Saved data entries:
=-=-=

(** ** Errors *)

(** A non-nil value of interface type [error], by dynamic type. An error of
    any other dynamic type carries its type name, its message and the errors
    its [Unwrap] method yields.

    Modelled from the spec: the declaration of [exitError] is not part of
    climate.go, which only reads its [code] field; it is "a domain error that
    additionally carries an intended process exit code", here with the
    errors it wraps. *)
Inductive error : Type :=
| exitError_ptr (p : option exitError)
| exec_ExitError_ptr (p : option exec.ExitError)
| other_error (type_name : string) (message : string) (unwrap : list error)
with exitError : Type :=
| mk_exitError (code : Z) (errs : list error).

Definition code (e : exitError) : Z := let 'mk_exitError c _ := e in c.
Definition errs (e : exitError) : list error := let 'mk_exitError _ l := e in l.

(** The type assertions of the type switch in [exitCode]. *)
Definition as_exitError (e : error) : option (option exitError) :=
  match e with exitError_ptr p => Some p | _ => None end.

Definition as_exec_ExitError (e : error) : option (option exec.ExitError) :=
  match e with exec_ExitError_ptr p => Some p | _ => None end.

(** Reading [err.code] through a pointer. *)
Definition exitError_code (p : option exitError) : result Z :=
  match p with
  | None => Panicked nil_dereference
  | Some e => Ok (code e)
  end.

(** [exitCode(err)]: the cases of the type switch are tried in source
    order. *)
Definition exitCode (err : option error) : result Z :=
  match err with
  | None => Ok 0
  | Some e =>
      match as_exitError e with
      | Some p => exitError_code p
      | None =>
          match as_exec_ExitError e with
          | Some p => exec.ExitCode p
          | None => Ok 1
          end
      end
  end.

(** The error kinds of the specification. *)
Definition explicit_exit_code_error (e : error) : bool :=
  match e with exitError_ptr _ => true | _ => false end.

Definition subprocess_termination_error (e : error) : bool :=
  match e with exec_ExitError_ptr _ => true | _ => false end.

(** A plain domain error is of neither kind. *)
Definition plain_error (e : error) : bool :=
  negb (explicit_exit_code_error e) && negb (subprocess_termination_error e).

(** [wraps P e]: some error strictly below [e] in its chain satisfies [P]. *)
Fixpoint wraps (P : error -> bool) (e : error) : bool :=
  match e with
  | exitError_ptr (Some (mk_exitError _ l)) =>
      existsb (fun u => P u || wraps P u) l
  | exitError_ptr None => false
  | exec_ExitError_ptr _ => false
  | other_error _ _ us => existsb (fun u => P u || wraps P u) us
  end.

(** The exit code an error carries explicitly, if it is an
    explicit-exit-code error behind a non-nil pointer. *)
Definition carried_code (e : error) : option Z :=
  match e with
  | exitError_ptr (Some x) => Some (code x)
  | _ => None
  end.

(** The exit code of the external process behind a subprocess-termination
    error, if that process has exited. *)
Definition subprocess_exit_code (e : error) : option Z :=
  match e with
  | exec_ExitError_ptr (Some x) =>
      match exec.ProcessState x with
      | Some ps =>
          match os.status ps with
          | os.exited m => Some m
          | os.signaled _ => None
          end
      | None => None
      end
  | _ => None
  end.

(** The kinds the two builders accept. *)
Definition is_func (f : reflect.any) : bool :=
  match reflect.TypeOf f with
  | Some t => reflect.Kind_eqb (reflect.Kind_of t) reflect.Func
  | None => false
  end.

Definition is_struct (T : reflect.rtype) : bool :=
  reflect.Kind_eqb (reflect.Kind_of T) reflect.Struct.

(** ** Package context *)

Module context.

(** A non-nil context: the background context or one made by [WithCancel]
    from a parent; [id] names its cancellation flag in the store. *)
Inductive Context : Type :=
| Background
| cancelCtx (id : nat) (parent : Context).

(** The cancellation flags: the next unused name and the names of the
    contexts whose cancel function has been called. *)
Record store : Type := mk_store { next_id : nat; canceled : list nat }.

(** A context is done once it or one of its ancestors is canceled. *)
Fixpoint Done (s : store) (c : Context) : bool :=
  match c with
  | Background => false
  | cancelCtx id parent => existsb (Nat.eqb id) (canceled s) || Done s parent
  end.

(** The effect of the cancel function of the context named [id]. *)
Definition cancel (id : nat) (s : store) : store :=
  mk_store (next_id s) (id :: canceled s).

(** [WithCancel(parent)]: a fresh child of [parent] and the name of its
    flag. *)
Definition WithCancel (parent : Context) (s : store) : Context * nat * store :=
  (cancelCtx (next_id s) parent, next_id s,
   mk_store (S (next_id s)) (canceled s)).

Definition parent_of (c : Context) : option Context :=
  match c with
  | Background => None
  | cancelCtx _ p => Some p
  end.

End context.

(** ** Run options *)

Record runOptions : Type := mk_runOptions { metadata : option bytes }.

(** [var opts runOptions]. *)
Definition zero_runOptions : runOptions := mk_runOptions None.

(** A modifier that returns: the change it makes to the options. Every
    value of [WithMetadata] is of this kind. *)
Definition modifier : Type := runOptions -> runOptions.

(** [WithMetadata(b)]: the modifier stores a pointer to [b]. *)
Definition WithMetadata (b : bytes) : modifier :=
  fun _ => mk_runOptions (Some b).

(** [for _, mod := range mods { mod(&opts) }]. *)
Definition apply_mods (mods : list modifier) (opts : runOptions) : runOptions :=
  fold_left (fun o m => m o) mods opts.

(** Any value of the modifier type, a func taking a pointer to
    [runOptions]: the nil func ([None]), or a function that changes the
    options it is given, may call the cancel
    functions it holds, and may panic. *)
Definition func_value : Type :=
  option (runOptions -> context.store -> result runOptions * context.store).

(** A modifier that returns, as a func value. *)
Definition returning (m : modifier) : func_value :=
  Some (fun opts s => (Ok (m opts), s)).

(** [for _, mod := range mods { mod(&opts) }] over any func values: calling
    the nil func panics, and a panic of a modifier ends the loop. *)
Fixpoint run_mods (mods : list func_value) (opts : runOptions)
    (s : context.store) : result runOptions * context.store :=
  match mods with
  | [] => (Ok opts, s)
  | m :: rest =>
      match m with
      | None => (Panicked nil_dereference, s)
      | Some f =>
          match f opts s with
          | (Ok opts', s') => run_mods rest opts' s'
          | (Panicked q, s') => (Panicked q, s')
          end
      end
  end.

(** The panic of [context.WithCancel] on a nil parent. *)
Definition nil_parent : panic :=
  panic_value "cannot create context from nil parent".

(** ** The orchestrator *)

(** How a computation ends: it returns, it panics, or the process exits. *)
Inductive outcome (A : Type) : Type :=
| Ret (a : A)
| Panic (p : panic)
| Exit (code : Z).
Arguments Ret {A} a.
Arguments Panic {A} p.
Arguments Exit {A} code.

Definition lift {A} (r : result A) : outcome A :=
  match r with
  | Ok a => Ret a
  | Panicked p => Panic p
  end.

(** ** Well-formed stores *)


(** Only names that were handed out are canceled. *)
Definition store_ok (s : context.store) : bool :=
  forallb (fun id => (id <? context.next_id s)%nat) (context.canceled s).

(** ** Sample inputs *)

(** Modelled from the spec: [internal.DecodeAsMetadata] is not part of
    climate.go; the specification has it fail fatally on a payload that is
    present but malformed. In this stand-in the payload itself is the
    metadata, and a payload without bytes is malformed. *)
Definition sample_Metadata : Type := list Byte.byte.

Definition sample_decode (b : bytes) : result (option sample_Metadata) :=
  match b with
  | nil_slice => Panicked (assert_failed "EOF")
  | slice [] => Panicked (assert_failed "EOF")
  | slice (x :: l) => Ok (Some (x :: l))
  end.

Definition empty_store : context.store := context.mk_store 0 [].

(** [errors.New("boom")]. *)
Definition boom : error := other_error "*errors.errorString" "boom" [].

(** An explicit-exit-code error with code 7. *)
Definition exit_7 : error := exitError_ptr (Some (mk_exitError 7 [])).

(** The error of a command that exited with status 3. *)
Definition subprocess_3 : error :=
  exec_ExitError_ptr
    (Some (exec.mk_ExitError (Some (os.mk_ProcessState 4242 (os.exited 3)))
                             nil_slice)).

(** [fmt.Errorf("run: %w", err)] around the two errors above. *)
Definition wrapped_subprocess_3 : error :=
  other_error "*fmt.wrapError" "run: exit status 3" [subprocess_3].

Definition wrapped_exit_7 : error :=
  other_error "*fmt.wrapError" "run: exit 7" [exit_7].

(** An explicit-exit-code error with code 7 around the subprocess error. *)
Definition exit_7_of_subprocess_3 : error :=
  exitError_ptr (Some (mk_exitError 7 [subprocess_3])).

(** A func() value, an int value, and a struct type. *)
Definition sample_func : reflect.any :=
  Some (reflect.mk_eface (reflect.TFunc [] [] false) 1%nat).

Definition sample_int : reflect.any :=
  Some (reflect.mk_eface (reflect.TBasic reflect.t_int) 1%nat).

Definition sample_struct : reflect.rtype :=
  reflect.TDefined "Opts"
    (reflect.TStruct [("Verbose", reflect.TBasic reflect.t_bool)]).

Section Orchestrator.

(** [internal.Metadata] and [internal.DecodeAsMetadata] belong to package
    internal, outside climate.go; they are parameters here. The decoder
    returns a pointer and no error, so a failure to decode is a panic. *)
Variable Metadata : Type.
Variable DecodeAsMetadata : bytes -> result (option Metadata).

(** The calls a computation makes, in order. *)
Inductive event : Type :=
| EvDecode (b : bytes) (r : result (option Metadata))
| EvWithCancel (parent child : context.Context)
| EvExecute (ctx : context.Context) (md : option Metadata)
            (r : result (option error))
| EvCancel (ctx : context.Context)
| EvExit (code : Z).

(** The interface [plan]: a non-nil value with its [execute] method, which
    may read and change the cancellation flags and may panic. (Calling
    [execute] on a nil plan panics with a nil dereference, as a plan whose
    [execute] does just that.) *)
Record plan : Type := mk_plan {
  execute : context.Context -> option Metadata -> context.store ->
            result (option error) * context.store
}.

(** State, panics, process exit and the record of calls. *)
Definition M (A : Type) : Type :=
  context.store -> outcome A * context.store * list event.

Definition ret {A} (a : A) : M A := fun s => (Ret a, s, []).

Definition bind {A B} (c : M A) (k : A -> M B) : M B :=
  fun s =>
    match c s with
    | (Ret a, s1, t1) => let '(o, s2, t2) := k a s1 in (o, s2, t1 ++ t2)
    | (Panic p, s1, t1) => (Panic p, s1, t1)
    | (Exit n, s1, t1) => (Exit n, s1, t1)
    end.

(** [defer d] before [body]: [d] runs when [body] returns or panics, and a
    panic of [body] goes on afterwards; nothing deferred runs once the
    process has exited. *)
Definition defer {A} (d : M unit) (body : M A) : M A :=
  fun s =>
    match body s with
    | (Exit n, s1, t1) => (Exit n, s1, t1)
    | (o, s1, t1) =>
        match d s1 with
        | (Ret _, s2, t2) => (o, s2, t1 ++ t2)
        | (Panic p, s2, t2) => (Panic p, s2, t1 ++ t2)
        | (Exit n, s2, t2) => (Exit n, s2, t1 ++ t2)
        end
    end.

Definition lift_result {A} (r : result A) : M A := fun s => (lift r, s, []).

(** [internal.DecodeAsMetadata(b)]. *)
Definition decode (b : bytes) : M (option Metadata) :=
  fun s => let r := DecodeAsMetadata b in (lift r, s, [EvDecode b r]).

(** [context.WithCancel(parent)]: the child and its cancel function. *)
Definition WithCancel (parent : context.Context)
  : M (context.Context * M unit) :=
  fun s =>
    let '(child, id, s') := context.WithCancel parent s in
    (Ret (child, fun s1 => (Ret tt, context.cancel id s1, [EvCancel child])),
     s', [EvWithCancel parent child]).

(** [p.execute(ctx, md)]. *)
Definition call_execute (p : plan) (ctx : context.Context)
    (md : option Metadata) : M (option error) :=
  fun s =>
    let '(r, s') := execute p ctx md s in (lift r, s', [EvExecute ctx md r]).

(** [os.Exit(code)]. *)
Definition os_Exit {A} (code : Z) : M A :=
  fun s => (Exit code, s, [EvExit code]).

(** The loop over the modifiers inside [Run]. *)
Definition call_mods (mods : list func_value) (opts : runOptions)
  : M runOptions :=
  fun s => let '(r, s') := run_mods mods opts s in (lift r, s', []).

=-=-=

[WORK REQUEST] All lines above in which the word "malformed" occurs should be identified and copied.

[ANSWER BELOW]
    present but malformed. In this stand-in the payload itself is the
    metadata, and a payload without bytes is malformed. *)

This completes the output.